Korzystając z pięknego wieczoru, wybrałem się na moon hunting ze szkiełkiem i statywem. Kilka pozycji, różna perspektywa i szkiełka. Robiłem tez panoramy miasta nocą. Na paru zdjęciach, już po powiększeniu zauważyłem coś niepokojącego. Czy to tylko ja to widzę? Nie wygląda to dobrze. Czyżby Armageddon się zaczynał?
Nocne polowanie ze szkiełkiem.
Moon hunting!
Korzystając z ciepłego wieczoru wybrałem się ze szkiełkiem na polowanie. Pewien obiekt przykuwa od kilku dni moją jak i pewnie Waszą uwagę. Też tak ładnie go widać? Wiatr, Sting z głośników z numerem Moon Over Bourbon Street I zabawa z czasem naświetlania oraz ISO Znacie lepszy sposób na ten wieczór?

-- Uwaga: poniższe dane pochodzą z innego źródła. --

(** * posthog/api/property_definition.py

    The listing endpoint over property definitions: the hidden-property
    set, the request-driven composition of the raw SQL query
    ([get_queryset] and its helpers), retrieval by id ([get_object]) and the
    serializer's blocked [update].

    Python values are embedded as the inductive [pyval]; functions that can
    raise return a [result]; the request's query string is a finite map;
    the raw query keeps the strings the f-string splices together, and a
    small three-valued semantics gives the composed statement its meaning
    over a database of property-definition and event-property rows. *)

From Stdlib Require Import Ascii.
From stdpp Require Import gmap strings list sorting pretty.

#[local] Set Warnings "-clear-no-such-hyp".

(** ** Exceptions and results *)

(** The exceptions that can leave the functions of this module. *)
Inductive exn :=
| JSONDecodeError            (* json.loads on text that is not JSON *)
| TypeError                  (* tuple(), set() or len() on a value without it *)
| DatabaseError              (* the database driver or server rejects the statement *)
| DoesNotExist               (* Model.objects.get found no row *)
| MultipleObjectsReturned    (* Model.objects.get found several rows *)
| EnterpriseFeatureException.

Inductive result (A : Type) :=
| Ok (a : A)
| Raise (e : exn).
Arguments Ok {A} a.
Arguments Raise {A} e.

#[global] Instance result_ret : MRet result := λ A, @Ok A.
#[global] Instance result_bind : MBind result := λ A B f m,
  match m with
  | Ok a => f a
  | Raise e => Raise e
  end.

(** ** Python values *)

(** The values [json.loads] produces (numbers restricted to integers) and
    the values bound to the statement's placeholders. A dictionary is the
    list of its items in iteration order. *)
#[warnings="-register-all"]
Inductive pyval :=
| PyNone
| PyBool (b : bool)
| PyInt (n : Z)
| PyStr (s : string)
| PyList (xs : list pyval)
| PyDict (items : list (string * pyval)).

Fixpoint chars (s : string) : list string :=
  match s with
  | EmptyString => []
  | String c s' => String c EmptyString :: chars s'
  end.

(** Truth value of an object, as [if x:], [x or y] and [x and y] test it. *)
Definition truthy (v : pyval) : bool :=
  match v with
  | PyNone => false
  | PyBool b => b
  | PyInt n => bool_decide (n ≠ 0%Z)
  | PyStr s => bool_decide (s ≠ "")
  | PyList xs => bool_decide (xs ≠ [])
  | PyDict items => bool_decide (items ≠ [])
  end.

(** [x or []]. *)
Definition or_empty_list (v : pyval) : pyval :=
  if truthy v then v else PyList [].

(** Iteration, as [tuple(x)] and [set(x)] perform it: a list yields its
    elements, a string its characters, a dictionary its keys. *)
Definition py_iter (v : pyval) : result (list pyval) :=
  match v with
  | PyList xs => Ok xs
  | PyStr s => Ok (PyStr <$> chars s)
  | PyDict items => Ok ((λ kv, PyStr kv.1) <$> items)
  | PyNone | PyBool _ | PyInt _ => Raise TypeError
  end.

(** [len(x)]. *)
Definition py_len (v : pyval) : result nat :=
  match v with
  | PyList xs => Ok (length xs)
  | PyStr s => Ok (String.length s)
  | PyDict items => Ok (length items)
  | PyNone | PyBool _ | PyInt _ => Raise TypeError
  end.

(** Set elements, up to Python's equality: [True == 1] and [False == 0]
    fall together, lists and dictionaries are unhashable. *)
Inductive hashable :=
| HNone
| HNum (n : Z)
| HStr (s : string).

#[global] Instance hashable_eq_dec : EqDecision hashable.
Proof. solve_decision. Defined.

#[global] Instance hashable_countable : Countable hashable :=
  inj_countable'
    (λ h, match h with
          | HNone => inl ()
          | HNum n => inr (inl n)
          | HStr s => inr (inr s)
          end)
    (λ x, match x with
          | inl _ => HNone
          | inr (inl n) => HNum n
          | inr (inr s) => HStr s
          end)
    (λ h, match h with HNone | HNum _ | HStr _ => eq_refl end).

Definition py_hash (v : pyval) : result hashable :=
  match v with
  | PyNone => Ok HNone
  | PyBool b => Ok (HNum (if b then 1 else 0))
  | PyInt n => Ok (HNum n)
  | PyStr s => Ok (HStr s)
  | PyList _ | PyDict _ => Raise TypeError
  end.
(** ** The entry point *)

(** X10. A CSV text without a data row gives no document. When [parseCsv]
    returns no row, as it does for a text of one line, [csv2aba] reports
    that all five columns are missing, even when the header line names them
    all: it logs the message, shows it in the status element and returns
    [undefined]; when the page has no such element it logs the message and
    then throws a ReferenceError. *)
Theorem csv2aba_without_data_row (today : Date) (csvText : string) (p : page) :
  (without "010" (trim csvText) -> parseCsv csvText = [])
  /\ (parseCsv csvText = [] ->
      csv2aba today csvText p
      = match statusMessage p with
        | Some _ =>
            (Ok None,
             {| console :=
                  (console p
                   ++ ["Error: Missing required CSV columns: BSB, Reference, Name, Account, Amount"])%list;
                statusMessage :=
                  Some "Error: Missing required CSV columns: BSB, Reference, Name, Account, Amount" |})
        | None =>
            (Throw "ReferenceError: statusMessage is not defined",
             {| console :=
                  (console p
                   ++ ["Error: Missing required CSV columns: BSB, Reference, Name, Account, Amount"])%list;
                statusMessage := None |})
        end).
Proof.
  split.
  - intros H. unfold parseCsv. fold LF in H.
    unfold LF in *. rewrite split_char_whole by exact H. reflexivity.
  - intros E. unfold csv2aba. rewrite E. cbn.
    destruct (statusMessage p); reflexivity.
Qed.

Lemma csv2aba_without_data_row_witness :
  csv2aba the_3rd_of_November_2026 "BSB,Reference,Name,Account,Amount"
    {| console := []; statusMessage := Some "" |}
  = (Ok None,
     {| console :=
          ["Error: Missing required CSV columns: BSB, Reference, Name, Account, Amount"];
        statusMessage :=
          Some "Error: Missing required CSV columns: BSB, Reference, Name, Account, Amount" |})
  /\ csv2aba the_3rd_of_November_2026 "BSB,Reference,Name,Account,Amount"
       {| console := []; statusMessage := None |}
     = (Throw "ReferenceError: statusMessage is not defined",
        {| console :=
             ["Error: Missing required CSV columns: BSB, Reference, Name, Account, Amount"];
           statusMessage := None |}).
Proof.
  assert (parseCsv "BSB,Reference,Name,Account,Amount" = []) as E.
  { apply (csv2aba_without_data_row the_3rd_of_November_2026
             "BSB,Reference,Name,Account,Amount"
             {| console := []; statusMessage := None |}).
    vm_compute. repeat split; discriminate. }
  split.
  - destruct (csv2aba_without_data_row the_3rd_of_November_2026
                "BSB,Reference,Name,Account,Amount"
                {| console := []; statusMessage := Some "" |}) as (_ & H2).
    rewrite (H2 E). reflexivity.
  - destruct (csv2aba_without_data_row the_3rd_of_November_2026
                "BSB,Reference,Name,Account,Amount"
                {| console := []; statusMessage := None |}) as (_ & H2).
    rewrite (H2 E). reflexivity.
Defined.

Section EntryPoint.

Lemma filter_nil_all {A : Type} (f : A -> bool) (l : list A) :
  filter f l = [] -> forall x, In x l -> f x = false.
Proof.
  induction l as [|y l IH]; intros H x Hx; [destruct Hx |].
  cbn [filter] in H. destruct (f y) eqn:E; [discriminate |].
  destruct Hx as [<-|Hx]; [exact E | now apply IH].
Qed.

(** A document is returned only past the header check, with the page as it
    was. *)
Lemma csv2aba_Ok (today : Date) (csvText : string) (p p' : page) (doc : string) :
  csv2aba today csvText p = (Ok (Some doc), p') ->
  p' = p
  /\ processCsvToAba today (map row_of (parseCsv csvText)) = Ok doc
  /\ exists o rest,
       parseCsv csvText = o :: rest
       /\ forall col, In col CSV_COLUMNS -> includes (Object_keys o) col = true.
Proof.
  unfold csv2aba. intros H.
  set (header := match parseCsv csvText with o :: _ => Object_keys o | [] => [] end) in H.
  destruct (filter (fun col => negb (includes header col)) CSV_COLUMNS) as [|c l] eqn:Ef;
    [|cbn in H; destruct (statusMessage p); discriminate].
  cbn [List.length Nat.ltb Nat.leb] in H.
  destruct (processCsvToAba today (map row_of (parseCsv csvText))) as [d|m] eqn:Ep;
    [|discriminate].
  injection H as <- <-.
  pose proof (filter_nil_all _ _ Ef) as Hall.
  split; [reflexivity |]. split; [reflexivity |].
  destruct (parseCsv csvText) as [|o rest] eqn:E.
  - subst header. specialize (Hall "BSB" ltac:(left; reflexivity)). discriminate.
  - exists o, rest. split; [reflexivity |].
    intros col Hc. specialize (Hall col Hc). now apply negb_false_iff in Hall.
Qed.

(** A column that the first row has is a clean string in every row. *)
Lemma parseCsv_column (csvText : string) (o0 o : rowObject) (rest : list rowObject)
    (col : string) :
  parseCsv csvText = o0 :: rest ->
  includes (Object_keys o0) col = true ->
  In o (parseCsv csvText) ->
  exists v, row_of o col = Str v
            /\ trim v = v /\ without "," v /\ without "010" v.
Proof.
  intros E Hi Ho.
  assert (In o0 (parseCsv csvText)) as Ho0 by (rewrite E; left; reflexivity).
  rewrite <- (parseCsv_same_keys csvText o0 o col Ho0 Ho) in Hi.
  destruct (own_key_string o col Hi) as (v & Ev & Hin).
  exists v. split; [exact Ev |].
  destruct (parseCsv_values_clean csvText o Ho) as (_ & Hv).
  rewrite Forall_forall in Hv. exact (Hv _ Hin).
Qed.

End EntryPoint.

(** X11. When [csv2aba] returns a document, the CSV had a data row, the
    page is untouched, and the document is what [processCsvToAba] makes of
    the parsed rows; in every one of these rows each of the five required
    columns is a string, trimmed and without comma or line feed, so that no
    row is read with a column [undefined]. *)
Theorem csv2aba_returns_document (today : Date) (csvText : string) (p p' : page)
    (doc : string) :
  csv2aba today csvText p = (Ok (Some doc), p') ->
  p' = p
  /\ parseCsv csvText <> []
  /\ processCsvToAba today (map row_of (parseCsv csvText)) = Ok doc
  /\ forall o col,
       In o (parseCsv csvText) -> In col CSV_COLUMNS ->
       exists v, row_of o col = Str v
                 /\ trim v = v /\ without "," v /\ without "010" v.
Proof.
  intros H.
  destruct (csv2aba_Ok _ _ _ _ _ H) as (Hp' & Hp & o0 & rest & E & Hcols).
  split; [exact Hp' |]. split; [rewrite E; discriminate |]. split; [exact Hp |].
  intros o col Ho Hc.
  exact (parseCsv_column csvText o0 o rest col E (Hcols col Hc) Ho).
Qed.
(** X10.  The failure line can be read back: for an exception text made
    of Unicode scalar values, [json.loads] of the line written to standard
    error gives the object with [success] false and [error] the text
    itself, whatever quotes, control characters or characters outside
    ASCII the text holds. *)
Theorem failure_line_round_trip (message : pystr) :
  Forall scalar_value message ->
  CPython.loads (failure_line message)
  = Returns (VDict [(py "success", VBool false); (py "error", VStr message)]).
Proof.
  intros W. unfold failure_line, encode_basestring_ascii.
  set (E := flat_map escape_char message).
  let l := eval vm_compute in (jq "{'success': false, 'error': ") in
  change (jq "{'success': false, 'error': ") with l.
  change (py "}") with [125%N]. unfold newline.
  cbn [app]. rewrite <- app_assoc. cbn [app].
  match goal with |- CPython.loads ?t = _ => set (s := t) end.
  note_skipn s 0%nat K0. note_skipn s 1%nat K1. note_skipn s 2%nat K2.
  note_skipn s 10%nat K10. note_skipn s 11%nat K11. note_skipn s 12%nat K12.
  note_skipn s 17%nat K17. note_skipn s 18%nat K18. note_skipn s 19%nat K19.
  note_skipn s 20%nat K20. note_skipn s 26%nat K26. note_skipn s 27%nat K27.
  note_skipn s 28%nat K28. note_skipn s 29%nat K29.
  assert (L : length s = S (S (length E + 30))).
  { unfold s. cbn [length]. rewrite length_app. cbn [length]. lia. }
  rewrite (loads_decode s 123 _ K0) by discriminate.
  unfold CPython.decode.
  rewrite (skip_whitespace_at s 0 _ K0). cbn [CPython.span CPython.is_whitespace N.eqb Pos.eqb orb Nat.add].
  assert (Wk : forall key : pystr,
             Forall (fun c => (32 <= c <= 126)%N) key -> Forall scalar_value key).
  { intros key. apply Forall_impl. intros c Hc. unfold scalar_value. lia. }
  assert (S1 : CPython.scanstring s 2 = CPython.Scanned (py "success") 10).
  { refine (scanstring_encoded s 2 (py "success") _ _ K2).
    apply Wk. cbn. repeat (apply Forall_cons; [lia |]). apply Forall_nil. }
  assert (S2 : CPython.scanstring s 20 = CPython.Scanned (py "error") 26).
  { refine (scanstring_encoded s 20 (py "error") _ _ K20).
    apply Wk. cbn. repeat (apply Forall_cons; [lia |]). apply Forall_nil. }
  assert (S3 : CPython.scanstring s 29
               = CPython.Scanned message (29 + length E + 1)).
  { exact (scanstring_encoded s 29 message _ W K29). }
  assert (Kend : skipn (29 + length E + 1) s = [125; 10]%N).
  { replace (29 + length E + 1)%nat with (29 + length (E ++ [34%N]))%nat
      by (rewrite length_app; cbn; lia).
    apply skipn_plus. rewrite K29. now rewrite <- app_assoc. }
  assert (Knl : skipn (S (29 + length E + 1)) s = [10%N]).
  { replace (S (29 + length E + 1)) with (29 + length E + 1 + length [125%N])%nat
      by (cbn; lia).
    exact (skipn_plus s _ [125%N] _ Kend). }
  assert (Obj : CPython.scan_once CPython.max_nesting s 0
                = CPython.Scanned
                    (VDict [(py "success", VBool false); (py "error", VStr message)])
                    (S (29 + length E + 1))).
  { change CPython.max_nesting with (S 993). generalize 993%nat. intros depth.
    rewrite (scan_once_object depth s 0 _ K0), L.
    erewrite (object_loop_next (CPython.scan_once depth) _ s 1 []
               (py "success") 10 17 (VBool false) _ _ _ K1 S1 K10).
    - erewrite (object_loop_last (CPython.scan_once depth) _ s 19 _
                 (py "error") 26 (29 + length E + 1) (VStr message) _ _ _ K19 S2 K26).
      + reflexivity.
      + cbn. intros H. repeat (destruct H as [H | H]; [discriminate H |]). exact H.
      + change (26 + 2)%nat with 28%nat.
        now rewrite (scan_once_string depth s 28 _ K28), S3.
      + exact Kend.
    - cbn. intros H. repeat (destruct H as [H | H]; [discriminate H |]). exact H.
    - exact (scan_once_false depth s 12 _ K12).
    - exact K17.
    - cbn. intros H. repeat (destruct H as [H | H]; [discriminate H |]). exact H. }
  rewrite Obj, (skip_whitespace_at s _ _ Knl), L.
  cbn [CPython.span CPython.is_whitespace N.eqb Pos.eqb orb].
  replace (Nat.eqb (S (29 + length E + 1) + 1) (S (S (length E + 30)))) with true
    by (symmetry; apply Nat.eqb_eq; lia).
  reflexivity.
Qed.
(** Between [s] and [s'] exactly the requests [urls] were issued. *)
Definition asked (urls : list string) (s s' : state) : Prop :=
  requests (trace s') = (requests (trace s) ++ urls)%list /\
  tick s' = tick s + List.length urls.

(** * Further notions: the error log against the requests *)

(** The requests of [urls] that fail, each with its number, the first of
    [urls] being request number [n]. *)
Fixpoint failed (w : world) (auth : string) (n : nat) (urls : list string)
    : list (nat * string) :=
  match urls with
  | [] => []
  | url :: rest =>
      match parsed_payload w n url auth with
      | Some _ => failed w auth (S n) rest
      | None => (n, url) :: failed w auth (S n) rest
      end
  end.

(** A log line that reports the failure of a numbered request. *)
Definition reports_failure (w : world) (line : string) (f : nat * string) : Prop :=
  exists e, line = failure_line w (S (fst f)) (snd f) e.

(** The log has one line for every failed request, in order. *)
Definition log_faithful (w : world) (auth : string) (s : state) : Prop :=
  tick s = List.length (requests (trace s)) /\
  Forall2 (reports_failure w) (error_log (trace s))
          (failed w auth 0 (requests (trace s))).

(** * Further notions: the evidence behind a record *)

(** What the trace [t] holds in support of the record [r] of [uid]: for
    every flag that is set an item handed back whose author (or actor) is
    [uid], and for the last-push date an item authored by [uid] that
    carries this date. *)
Definition evidence (t : list event) (uid : string) (r : user_record) : Prop :=
  (default_commit r = true ->
     exists item, In item (observed t) /\
                  author_login item "author" = Some (VStr uid)) /\
  (any_commit r = true ->
     exists item, In item (observed t) /\
                  author_login item "author" = Some (VStr uid)) /\
  (any_activity r = true ->
     exists item, In item (observed t) /\
                  author_login item "actor" = Some (VStr uid)) /\
  (last_push_date r <> VNull ->
     exists item, In item (observed t) /\
                  author_login item "author" = Some (VStr uid) /\
                  commit_date item = Some (last_push_date r)).

Definition evidenced (s : state) : Prop :=
  forall uid r, dict_get uid (user_summary s) = Some r -> evidence (trace s) uid r.

(** Started where every record has its evidence and the items [known] have
    been handed back, the command only extends the trace and every record
    has its evidence afterwards. *)
Definition keeps (known : list value) {A} (m : M A) : Prop :=
  forall s, evidenced s -> incl known (observed (trace s)) ->
    evidenced (final_state (m s)) /\
    exists t, trace (final_state (m s)) = (trace s ++ t)%list.

(** Mock data for the concrete runs of this part. *)
Module Probe.

(** A remote side that answers one locator with a throttled 403. *)
Definition throttling (url : string) (reset : Z) : world :=
  Mock.serve [(url, GetResponse (Mock.throttled_answer reset))].

(** A commit as GitHub lists it when the author has no account. *)
Definition orphan_commit : value :=
  VObj [("author", VNull);
        ("commit", VObj [("author", VObj [("date", VStr "2026-10-20T10:00:00Z")])])].
(** The body of the [try] block of [process_payment], for the logged-in
    user [current_user].  [request_json] is the outcome of evaluating
    [request.json]: the parsed document, or the exception that Flask
    raises when the body is empty or is not JSON. *)
Definition process_payment_try (post : Transport) (current_user : Z)
    (request_json : Res PyVal) : Handler Response :=
  json ← lift request_json;
  let data := if py_truthy json then json else PDict [] in
  order_id ← lift (py_get data "order_id" PNone);
  payment_method ← lift (py_get data "payment_method" (PStr "payos"));
  if py_not order_id then
    mret (JsonResponse 400 (PDict [ ("success", PBool false);
                                    ("error", PStr "Missing order ID") ]))
  else
    order ← Order_query_filter_by order_id current_user;
    match order with
    | None =>
        mret (JsonResponse 404 (PDict [ ("success", PBool false);
                                        ("error", PStr "Order not found") ]))
    | Some (id, o) =>
        if py_eq_str payment_method "payos" then
          api ← get_payos_api;
          let amount := PInt (total o) in
          let description := PStr ("Payment for order " +:+ string_of_Z id) in
          let result :=
            create_payment api post (PStr (py_str order_id)) amount description in
          success ← lift (py_get result "success" PNone);
          if py_not success then
            error ← lift (py_get result "error" (PStr "Payment initialization failed"));
            mret (JsonResponse 400 (PDict [ ("success", PBool false);
                                            ("error", error) ]))
          else
            set_payment_method id "payos";;
            commit;;
            payment_url ← lift (py_get result "payment_url" PNone);
            mret (JsonResponse 200 (PDict [ ("success", PBool true);
                                            ("redirect_url", payment_url);
                                            ("requires_redirect", PBool true) ]))
        else if py_eq_str payment_method "cod" then
          set_payment_method id "cod";;
          set_status id PROCESSING;;
          commit;;
          modify (clear_cart current_user);;
          mret (JsonResponse 200
                  (PDict [ ("success", PBool true);
                           ("redirect_url", PStr (url_for (orders_order_detail id)));
                           ("requires_redirect", PBool false);
                           ("message", PStr "Your order has been placed successfully!") ]))
        else
          mret (JsonResponse 400 (PDict [ ("success", PBool false);
                                          ("error", PStr "Invalid payment method") ]))
    end.
(** * Advertisement REST service (server.py): model and contract

    A shallow embedding of [server.py]: the pydantic schemas and [validate],
    the [HttpError] handler, the [advertisements] table behind the SQLAlchemy
    session, and the four methods of [AdView], followed by the properties of
    the request/response contract.

    The libraries the module calls are modelled by their behaviour:
    - pydantic 1.x.  [PatchAd] declares [typing.Optional[str]] fields without
      a default and relies on them being optional, and the code calls
      [.dict()] and [error.errors()]; this is the 1.x reading of a model.
      There a [str] field takes a string as it is, turns a number into its
      [str()], and rejects the rest; unknown keys are ignored; [.dict()]
      lists every declared field.  The first parameter of a model's
      [__init__] is named [__pydantic_self__], so a keyword argument of that
      name cannot be bound.
    - SQLAlchemy on PostgreSQL, in a UTF-8 database, through psycopg2.  The
      driver refuses a text parameter that holds a NUL character or a lone
      surrogate.  The table
      has a serial primary key of type [Integer], NOT NULL columns and a
      unique index on [ad_name]; a violated constraint raises
      [IntegrityError] at [commit], and a session left by an exception
      commits nothing.  PostgreSQL's size limits (an index entry holds about
      2.7 kB, a statement less than 1 GB) are not part of the model: where a
      statement promises that a row is written, it bounds the length of the
      text instead.
    - Flask.  A view's dict is sent as JSON with status 200, an [HttpError]
      goes through the registered handler, an exception of Werkzeug is sent
      as its own page, and any other exception becomes the 500 page. *)

From Stdlib Require Import ZArith NArith Ascii String List Lia.
From stdpp Require Import base option list strings gmap pretty.
(** * SpotifyDJ terminal dashboard: phrase clock and frame-diffing renderer

    A shallow embedding of [spotifydj.ts] (classes [PhraseCounter] and
    [TerminalRenderer], with the helper functions they call) and of the
    types of [types.ts], followed by the properties of the phrase clock,
    of the progress bar, of the scroll window and of [writeFrame], and by
    further properties of the same code and of [ts_sandbox.ts].

    Conventions of the embedding.

    - A JavaScript [number] is a rational ([Q]): a finite value, with
      exact arithmetic.  [NaN], the infinities, the sign of zero and the
      rounding of binary64 are outside the model.  Every division of the
      modelled code sits behind a guard that keeps its divisor away from
      zero (see [beatDurationMs_pos] and [percentOf]).
    - Numbers that the source only uses as row counts and row indices
      (terminal size, array lengths, the scroll offset) are integers.
    - [Date.now()] is the parameter [now]: the clock is read once per
      call and the properties below are stated for a given reading.
    - A string is a [string]; the escape character is [ESC]. *)

From Stdlib Require Import List String Ascii Bool Arith ZArith QArith Qround Qabs.
From Stdlib Require Import Lia Lqa DecimalString DecimalNat.
Import ListNotations.

Close Scope Q_scope.
Local Open Scope list_scope.
Local Open Scope string_scope.

(** In this file [++] joins strings and [+++] joins lists. *)
Infix "+++" := (@app _) (at level 60, right associativity).

(** ** JavaScript primitives used by the source *)

Module JS.

Local Open Scope Q_scope.

(** [a < b] on numbers. *)
Definition ltb (a b : Q) : bool := negb (Qle_bool b a).

(** [a <= b] on numbers. *)
Definition leb (a b : Q) : bool := Qle_bool a b.

(** [Math.floor]. *)
Definition floor (x : Q) : Z := Qfloor x.

(** Rounding toward zero, the integer quotient behind [%]. *)
Definition trunc (x : Q) : Z :=
  if Qle_bool 0 x then Qfloor x else Qceiling x.

(** [a % b]: the remainder has the sign of the dividend. *)
Definition rem (a b : Q) : Q := a - b * inject_Z (trunc (a / b)).

(** [Math.round]: to the nearest integer, halves toward plus infinity. *)
Definition round (x : Q) : Z := Qfloor (x + (1 # 2)).

(** [Math.min] and [Math.max] on numbers. *)
Definition min (a b : Q) : Q := if Qle_bool a b then a else b.
Definition max (a b : Q) : Q := if Qle_bool a b then b else a.

(** Truthiness of an optional number: [undefined] and [0] are falsy. *)
Definition truthy (x : option Q) : bool :=
  match x with
  | None => false
  | Some v => negb (Qeq_bool v 0)
  end.

(** [x !== c] for an optional number and a number. *)
Definition strict_neq (x : option Q) (c : Q) : bool :=
  match x with
  | None => true
  | Some v => negb (Qeq_bool v c)
  end.

(** [s.repeat(n)]. *)
Fixpoint repeat (s : string) (n : nat) : string :=
  match n with
  | O => EmptyString
  | S k => append s (repeat s k)
  end.

(** [arr.slice(start, end)] for integer arguments: a negative index
    counts from the end, both are clamped to the array. *)
Definition slice_index (len i : Z) : Z :=
  if (i <? 0)%Z then Z.max (len + i) 0 else Z.min i len.

Definition slice {A : Type} (l : list A) (start stop : Z) : list A :=
  let len := Z.of_nat (List.length l) in
  let k := slice_index len start in
  let final := slice_index len stop in
  firstn (Z.to_nat (Z.max (final - k) 0)) (skipn (Z.to_nat k) l).

(** [arr[i] ?? d] for an integer index. *)
Definition index {A : Type} (l : list A) (i : Z) (d : A) : A :=
  if (i <? 0)%Z then d else nth (Z.to_nat i) l d.

(** [arr.join('')]. *)
Definition join (l : list string) : string := String.concat EmptyString l.

(** A row or column count interpolated in a template string. *)
Definition show_nat (n : nat) : string := NilZero.string_of_uint (Nat.to_uint n).

(** An integer interpolated in a template string. *)
Definition show_Z (z : Z) : string := NilZero.string_of_int (Z.to_int z).

(** The result of [parseInt] interpolated in a template string:
    [None] is the failed parse, printed [NaN]. *)
Definition show_parsed (o : option Z) : string :=
  match o with
  | Some z => show_Z z
  | None => "NaN"
  end.

(** [s || d] on strings: the empty string is falsy. *)
Definition or_string (s d : string) : string :=
  if String.eqb s EmptyString then d else s.

(** [s || d] on an optional string. *)
Definition or_default (s : option string) (d : string) : string :=
  match s with
  | Some v => or_string v d
  | None => d
  end.

End JS.

(** ** types.ts *)

Inductive ShiftType : Type :=
| SMOOTH
| MOOD_SWITCH
| ENERGY_UP
| RHYTHMIC_BREAKER.

Record PhraseInfo : Type := mkPhraseInfo {
  beatsRemaining : Q;
  timeRemainingSeconds : Q;
  phraseCount : Q
}.

Record AudioFeatures : Type := mkAudioFeatures {
  tempo : Q;
  time_signature : option Q
}.

Module CurrentTrack.
Record t : Type := mk {
  track_name : string;
  artist : string;
  camelot_key : option string;
  progress_ms : Q;
  duration_ms : Q;
  timestamp : Q;
  isPlaying : bool;
  audio_features : AudioFeatures
}.
End CurrentTrack.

Oczywiście nie obyło się bez niespodzianek, bo stojąc w bocznej, ciemnej uliczce wzbudziłem zainteresowanie dwóch panów w srebrnym Alfa Romeo, którzy najpierw przebadali mnie na obecność % a później substancji psychoaktywnych. W sumie to im się nie dziwię, kto normalny po nocy fotografuje księżyc zamiast siedzieć w domu i pić piwo przepalając skrętem? Na szczęście dobrze się skończyło a pan policjant podał mi maila, żebym mu wysłał foty. Nie wyślę mu – kanalia jestem
Udanego wieczoru!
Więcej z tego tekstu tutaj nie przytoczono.